Lemma feed_tracks_at max pid pusi cc payload l1 t l2 :
  Forall (fun x => t_pid x <> pid) l1 -> t_pid t = pid ->
  feed_tracks max pid pusi cc payload (l1 ++ t :: l2)
  = (let '(t, events) := feed_track max pusi cc payload t in (l1 ++ t :: l2, events)).
Proof.
  intros F E. induction F as [|x l1 Nx _ IH]; cbn [app feed_tracks].
  - by rewrite (proj2 (Z.eqb_eq _ _)).
  - rewrite (proj2 (Z.eqb_neq _ _)), IH by done. by destruct (feed_track _ _ _ _ _).
Qed.

Lemma feed_packet_track d pid pusi cc chunk pkt l1 t l2 :
  written pusi pid cc chunk pkt -> cc_ok cc -> track_pid d pid ->
  d_tracks d = l1 ++ t :: l2 -> Forall (fun x => t_pid x <> pid) l1 -> t_pid t = pid ->
  feed_packet pkt d
  = (let '(t, events) := feed_track (max_reassembly_bytes (config d)) pusi cc chunk t in
     (set_tracks (l1 ++ t :: l2) (next_track_id d) d, events)).
Proof.
  intros (mid & M & Ne & L & ->) C (P & P0 & P1 & P2) E F Et. rewrite feed_written by done. unfold feed_payload.
  rewrite (proj2 (Z.eqb_neq _ _)), bool_decide_false by congruence. rewrite (proj2 (Z.eqb_neq _ _)) by done.
  rewrite E, feed_tracks_at by done. by destruct (feed_track _ _ _ _ _).
Qed.

Lemma feed_track_continues max cc chunk t :
  pes_started t = true -> expected_cc t = Some cc -> Z.of_nat (length (pes_buf t) + length chunk) <= max ->
  feed_track max false cc chunk t = (set_pes (pes_buf t ++ chunk) true (set_cc (next_cc cc) t), []).
Proof.
  intros S X L. unfold feed_track. rewrite X, Z.eqb_refl. cbn [pes_started set_cc pes_buf].
  by rewrite S, (proj2 (Z.ltb_ge _ _)) by done.
Qed.

Lemma feed_continues pid cc bs pkts cc' d l1 t l2 :
  wrote pid cc false bs pkts cc' -> track_pid d pid ->
  d_tracks d = l1 ++ t :: l2 -> Forall (fun x => t_pid x <> pid) l1 -> t_pid t = pid ->
  pes_started t = true -> expected_cc t = Some cc ->
  Z.of_nat (length (pes_buf t) + length bs) <= max_reassembly_bytes (config d) ->
  feed_all pkts d = (set_tracks (l1 ++ set_pes (pes_buf t ++ bs) true (set_cc cc' t) :: l2) (next_track_id d) d, []).
Proof.
  intros W. remember false as first eqn:Ef. revert d t Ef.
  induction W as [cc first C|cc first chunk bs pkt pkts cc' C W1 W IH]; intros d t -> P E F Et S X L; cbn [feed_all].
  - rewrite app_nil_r. destruct d, t; cbn in *. by subst.
  - rewrite length_app in L. erewrite feed_packet_track by done. rewrite feed_track_continues by (done || lia).
    erewrite IH; [|done|done|reflexivity|done..|]; cbn [pes_buf set_pes set_cc t_pid]; try done.
    + by rewrite app_assoc.
    + rewrite length_app. cbn. lia.
Qed.

(** What the start of a packet makes of the one before. *)
Definition close_pes (t : DemuxTrackState) : DemuxTrackState * list MpegTsDemuxEvent :=
  if is_empty (pes_buf t) then (t, []) else parse_pes_to_frames t.

Lemma feed_track_starts max cc chunk t :
  expected_cc t = None \/ expected_cc t = Some cc -> Z.of_nat (length chunk) <= max ->
  feed_track max true cc chunk t
  = (let '(t, events) := close_pes (set_cc (next_cc cc) t) in (set_pes chunk true t, events)).
Proof.
  intros X L. unfold feed_track, close_pes.
  replace (match expected_cc t with Some _ => _ | None => _ end) with (@nil MpegTsDemuxEvent)
    by (destruct X as [-> | ->]; [|rewrite Z.eqb_refl]; done).
  fold (next_cc cc). destruct (if is_empty _ then _ else _) as [t' ev]. cbn [pes_started set_pes pes_buf app length].
  by rewrite (proj2 (Z.ltb_ge _ _)), app_nil_r by lia.
Qed.

Lemma feed_pes pid cc bs pkts cc' d l1 t l2 t1 ev :
  wrote pid cc true bs pkts cc' -> bs <> [] -> track_pid d pid ->
  d_tracks d = l1 ++ t :: l2 -> Forall (fun x => t_pid x <> pid) l1 -> t_pid t = pid ->
  expected_cc t = None \/ expected_cc t = Some cc ->
  Z.of_nat (length bs) <= max_reassembly_bytes (config d) ->
  close_pes (set_cc (next_cc cc) t) = (t1, ev) -> t_pid t1 = pid -> expected_cc t1 = Some (next_cc cc) ->
  feed_all pkts d = (set_tracks (l1 ++ set_pes bs true (set_cc cc' t1) :: l2) (next_track_id d) d, ev).
Proof.
  intros W. inversion W as [|? ? chunk bs' pkt pkts' ? C W1 W2]; subst; [done|].
  intros _ P E F Et X L Cl Et1 X1. rewrite length_app in L. cbn [feed_all].
  erewrite feed_packet_track by done. rewrite feed_track_starts, Cl by (done || lia).
  erewrite feed_continues; [|done|done|reflexivity|done..|]; cbn [pes_buf set_pes set_cc t_pid config set_tracks]; try done.
  by rewrite app_nil_r.
Qed.

(** ** Any cut of the bytes *)

Definition packet_shape (pkt : list byte) : Prop := length pkt = TS_PACKET_SIZE /\ pkt !! 0%nat = Some SYNC_BYTE.

Lemma written_shape pusi pid cc chunk pkt : written pusi pid cc chunk pkt -> packet_shape pkt.
Proof.
  intros (mid & _ & _ & L & ->). split; [|done]. rewrite !length_app. unfold TS_PACKET_SIZE.
  change (length (ts_header _ _ _ _)) with 4%nat. lia.
Qed.

Lemma wrote_shape pid cc first bs pkts cc' : wrote pid cc first bs pkts cc' -> Forall packet_shape pkts.
Proof. induction 1; constructor; [by eapply written_shape|done]. Qed.

(** Bytes that start at a packet: whole packets, and the start of one more. *)
Definition aligned (buf : list byte) (pkts : list (list byte)) (tail : list byte) : Prop :=
  buf = concat pkts ++ tail /\ Forall packet_shape pkts /\ (length tail < TS_PACKET_SIZE)%nat
  /\ (tail = [] \/ tail !! 0%nat = Some SYNC_BYTE).

Lemma sync_true o : is_sync o = true <-> o = Some SYNC_BYTE.
Proof. unfold is_sync. by rewrite bool_decide_eq_true. Qed.

Lemma aligned_starts buf pkts tail : aligned buf pkts tail -> buf <> [] -> buf !! 0%nat = Some SYNC_BYTE.
Proof.
  intros (-> & F & _ & T) Ne. destruct pkts as [|p pkts]; cbn.
  - destruct T as [->|T]; [done|]. done.
  - apply Forall_cons in F as [[_ S] _]. rewrite <- app_assoc. by rewrite (lookup_app_l_Some _ _ _ _ S).
Qed.

Lemma aligned_tail p pkts tail buf :
  aligned buf (p :: pkts) tail -> exists rest, buf = p ++ rest /\ aligned rest pkts tail /\ packet_shape p.
Proof.
  intros (-> & F & T). apply Forall_cons in F as [S F]. exists (concat pkts ++ tail).
  split; [by cbn; rewrite <- app_assoc|by split].
Qed.

Lemma aligned_sync_ahead buf pkts tail :
  aligned buf pkts tail -> (length buf <= 0 + TS_PACKET_SIZE)%nat \/ is_sync (buf !! (0 + TS_PACKET_SIZE)%nat) = true.
Proof.
  intros A. destruct pkts as [|p pkts].
  - left. destruct A as (-> & _ & L & _). cbn. lia.
  - apply aligned_tail in A as (rest & -> & A & [Lp _]). rewrite length_app, Lp.
    destruct rest as [|b rest]; [left; by rewrite Nat.add_0_r|]. right. apply sync_true.
    rewrite lookup_app_r by (rewrite Lp; cbn; lia). rewrite Lp. by apply (aligned_starts _ _ _ A).
Qed.

Lemma find_sync_aligned buf pkts tail : aligned buf pkts tail -> buf <> [] -> find_sync buf 0 = Some 0%nat.
Proof.
  intros A Ne. pose proof (aligned_starts _ _ _ A Ne) as S. pose proof (aligned_sync_ahead _ _ _ A) as N.
  assert (length buf <> 0%nat) by by destruct buf. unfold find_sync. rewrite Nat.sub_0_r.
  destruct (length buf - TS_PACKET_SIZE)%nat as [|n] eqn:E; cbn [find_index].
  - rewrite Nat.max_0_r, Nat.sub_0_r. destruct (length buf); [done|]. cbn [find_index]. by rewrite (proj2 (sync_true _)).
  - rewrite (proj2 (sync_true _) S). destruct N as [N|N]; [lia|]. by rewrite N, orb_true_r.
Qed.

Lemma reassemble_remainder payload pusi r d :
  reassemble_pmt_section payload pusi (set_remainder r d)
  = (let '(d, o) := reassemble_pmt_section payload pusi d in (set_remainder r d, o)).
Proof.
  unfold reassemble_pmt_section. destruct (section_start _ _) as [data|]; [|done].
  destruct (pusi && _), (is_empty data); try done; cbv zeta;
    cbn [set_remainder set_section pmt_section_buf pmt_section_target_len];
    match goal with |- context [match ?o with Some n => if (length _ <? n)%nat then _ else _ | None => _ end] =>
      destruct o as [n|]; [|done] end; by destruct (_ <? n)%nat.
Qed.

Lemma section_remainder data r d :
  parse_pmt_section data (set_remainder r d)
  = (let '(d, e) := parse_pmt_section data d in (set_remainder r d, e)).
Proof.
  unfold parse_pmt_section. destruct d as [c0 p0 l0 r0 b0 t0 n0]. cbn [set_remainder config pmt_pid d_tracks next_track_id].
  destruct (_ <? 12)%nat; [done|]. destruct (length data <? _)%nat; [done|]. destruct (negb _ && _); [done|].
  by destruct (pmt_loop _ _ _ _ _ _) as [[? ?] ?].
Qed.

(** The bytes kept back have no part in what a packet does. *)
Lemma feed_packet_remainder pkt r d :
  feed_packet pkt (set_remainder r d) = (let '(d, e) := feed_packet pkt d in (set_remainder r d, e)).
Proof.
  unfold feed_packet. destruct (_ && _); [done|]. destruct (_ || _); [done|]. destruct (_ <=? _)%nat; [done|].
  unfold feed_payload. destruct (_ =? 0).
  { unfold parse_pat. destruct d as [c0 p0 l0 r0 b0 t0 n0]. cbn. repeat case_match; simplify_eq/=; done. }
  change (pmt_pid (set_remainder r d)) with (pmt_pid d). destruct (bool_decide _).
  { unfold parse_pmt. rewrite reassemble_remainder. destruct (reassemble_pmt_section _ _ _) as [d1 [data|]]; [|done].
    apply section_remainder. }
  destruct (_ =? _); [done|]. destruct d as [c0 p0 l0 r0 b0 t0 n0]. cbn. by destruct (feed_tracks _ _ _ _ _ _).
Qed.

(** ** A whole push *)

Lemma push_loop_aligned fuel pkts tail pre d :
  (length pkts < fuel)%nat -> Forall packet_shape pkts -> (length tail < TS_PACKET_SIZE)%nat ->
  push_loop fuel (pre ++ concat pkts ++ tail) (length pre) d
  = (let '(d, e) := feed_all pkts d in (d, e, length (pre ++ concat pkts))).
Proof.
  revert pkts pre d. induction fuel as [|fuel IH]; intros pkts pre d L F T; [lia|]. cbn [push_loop].
  rewrite length_app. destruct F as [|p pkts [Lp Sp] F]; cbn [concat feed_all app length] in *.
  - rewrite app_nil_r, (proj2 (Nat.ltb_lt _ _)) by lia. done.
  - rewrite (proj2 (Nat.ltb_ge _ _)) by (rewrite !length_app, Lp; lia).
    rewrite lookup_app_r, Nat.sub_diag, <- !app_assoc, (lookup_app_l_Some _ _ _ _ Sp) by done.
    rewrite (proj2 (sync_true _)) by done. cbn [negb].
    unfold sub_ at 1. rewrite drop_app_length, <- Lp, take_app_length, Lp. destruct (feed_packet p d) as [d1 e1].
    pose proof (IH pkts (pre ++ p) d1 ltac:(lia) F T) as E. rewrite <- !app_assoc, length_app, Lp in E. rewrite E.
    by destruct (feed_all pkts d1).
Qed.

Lemma feed_all_remainder pkts r d :
  feed_all pkts (set_remainder r d) = (let '(d, e) := feed_all pkts d in (set_remainder r d, e)).
Proof.
  revert d. induction pkts as [|p pkts IH]; intros d; [done|]. cbn [feed_all]. rewrite feed_packet_remainder.
  destruct (feed_packet p d) as [d1 e1]. rewrite IH. by destruct (feed_all pkts d1).
Qed.

Lemma concat_packets_length pkts : Forall packet_shape pkts -> (length pkts <= length (concat pkts))%nat.
Proof.
  induction 1 as [|p pkts [Lp _] _ IH]; [done|]. cbn [concat length]. rewrite length_app, Lp. unfold TS_PACKET_SIZE. lia.
Qed.

Lemma push_aligned data d pkts tail :
  aligned (remainder d ++ data) pkts tail ->
  push data d = (let '(d, e) := feed_all pkts d in (set_remainder tail d, e)).
Proof.
  intros A. unfold push. destruct (decide (remainder d ++ data = [])) as [E|Ne].
  - rewrite E in *. destruct A as (E' & F & _). symmetry in E'. apply app_eq_nil in E' as [E' ->].
    apply concat_packets_length in F. rewrite E' in F. by destruct pkts; cbn in F; [|lia].
  - rewrite (find_sync_aligned _ _ _ A) by done. destruct A as (-> & F & T & _). cbn [Nat.ltb Nat.leb].
    pose proof (push_loop_aligned (S (length (concat pkts ++ tail))) pkts tail [] (set_remainder [] d)) as E.
    cbn [app length] in E. rewrite E; [|rewrite length_app; apply concat_packets_length in F; lia|done..].
    rewrite feed_all_remainder. destruct (feed_all pkts d) as [d1 e1]. by rewrite drop_app_length.
Qed.

Lemma cut_aligned pkts buf rest :
  Forall packet_shape pkts -> buf ++ rest = concat pkts ->
  exists ps qs tail, pkts = ps ++ qs /\ aligned buf ps tail /\ tail ++ rest = concat qs.
Proof.
  intros F. revert buf. induction F as [|p pkts [Lp Sp] F IH]; intros buf E.
  { exists [], [], []. cbn in E. apply app_eq_nil in E as [-> ->]. split_and!; try done. split_and!; try done; [unfold TS_PACKET_SIZE; cbn; lia|by left]. }
  destruct (decide (length buf < TS_PACKET_SIZE)%nat) as [L|L].
  - exists [], (p :: pkts), buf. split_and!; try done. split_and!; try done. destruct buf as [|b buf]; [by left|right].
    cbn [concat] in E. rewrite <- Sp. destruct p as [|b' p]; [done|]. by cbn in E; simplify_eq.
  - assert (exists b1, buf = p ++ b1) as [b1 ->].
    { exists (drop (length p) buf). rewrite <- (take_drop (length p) buf) at 1. f_equal.
      apply (f_equal (take (length p))) in E. rewrite take_app_le in E by lia. rewrite E. cbn. by rewrite take_app_length. }
    cbn [concat] in E. rewrite <- app_assoc in E. apply app_inv_head in E. destruct (IH _ E) as (ps & qs & tail & -> & A & E').
    exists (p :: ps), qs, tail. split_and!; [done| |done]. destruct A as (-> & Fp & T). split_and!; try done.
    + by cbn; rewrite app_assoc.
    + by constructor.
    + apply T.
    + apply T.
Qed.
··········
**DIRECTIONS**
Using the entries above, give again exactly the lines from the line holding "cc chunk t in" through the line holding "Definition close_pes (t". Include both end lines and nothing else.

**EXERCISE ANSWER**
  = (let '(t, events) := feed_track (max_reassembly_bytes (config d)) pusi cc chunk t in
     (set_tracks (l1 ++ t :: l2) (next_track_id d) d, events)).
Proof.
  intros (mid & M & Ne & L & ->) C (P & P0 & P1 & P2) E F Et. rewrite feed_written by done. unfold feed_payload.
  rewrite (proj2 (Z.eqb_neq _ _)), bool_decide_false by congruence. rewrite (proj2 (Z.eqb_neq _ _)) by done.
  rewrite E, feed_tracks_at by done. by destruct (feed_track _ _ _ _ _).
Qed.

Lemma feed_track_continues max cc chunk t :
  pes_started t = true -> expected_cc t = Some cc -> Z.of_nat (length (pes_buf t) + length chunk) <= max ->
  feed_track max false cc chunk t = (set_pes (pes_buf t ++ chunk) true (set_cc (next_cc cc) t), []).
Proof.
  intros S X L. unfold feed_track. rewrite X, Z.eqb_refl. cbn [pes_started set_cc pes_buf].
  by rewrite S, (proj2 (Z.ltb_ge _ _)) by done.
Qed.

Lemma feed_continues pid cc bs pkts cc' d l1 t l2 :
  wrote pid cc false bs pkts cc' -> track_pid d pid ->
  d_tracks d = l1 ++ t :: l2 -> Forall (fun x => t_pid x <> pid) l1 -> t_pid t = pid ->
  pes_started t = true -> expected_cc t = Some cc ->
  Z.of_nat (length (pes_buf t) + length bs) <= max_reassembly_bytes (config d) ->
  feed_all pkts d = (set_tracks (l1 ++ set_pes (pes_buf t ++ bs) true (set_cc cc' t) :: l2) (next_track_id d) d, []).
Proof.
  intros W. remember false as first eqn:Ef. revert d t Ef.
  induction W as [cc first C|cc first chunk bs pkt pkts cc' C W1 W IH]; intros d t -> P E F Et S X L; cbn [feed_all].
  - rewrite app_nil_r. destruct d, t; cbn in *. by subst.
  - rewrite length_app in L. erewrite feed_packet_track by done. rewrite feed_track_continues by (done || lia).
    erewrite IH; [|done|done|reflexivity|done..|]; cbn [pes_buf set_pes set_cc t_pid]; try done.
    + by rewrite app_assoc.
    + rewrite length_app. cbn. lia.
Qed.

(** What the start of a packet makes of the one before. *)
Definition close_pes (t : DemuxTrackState) : DemuxTrackState * list MpegTsDemuxEvent :=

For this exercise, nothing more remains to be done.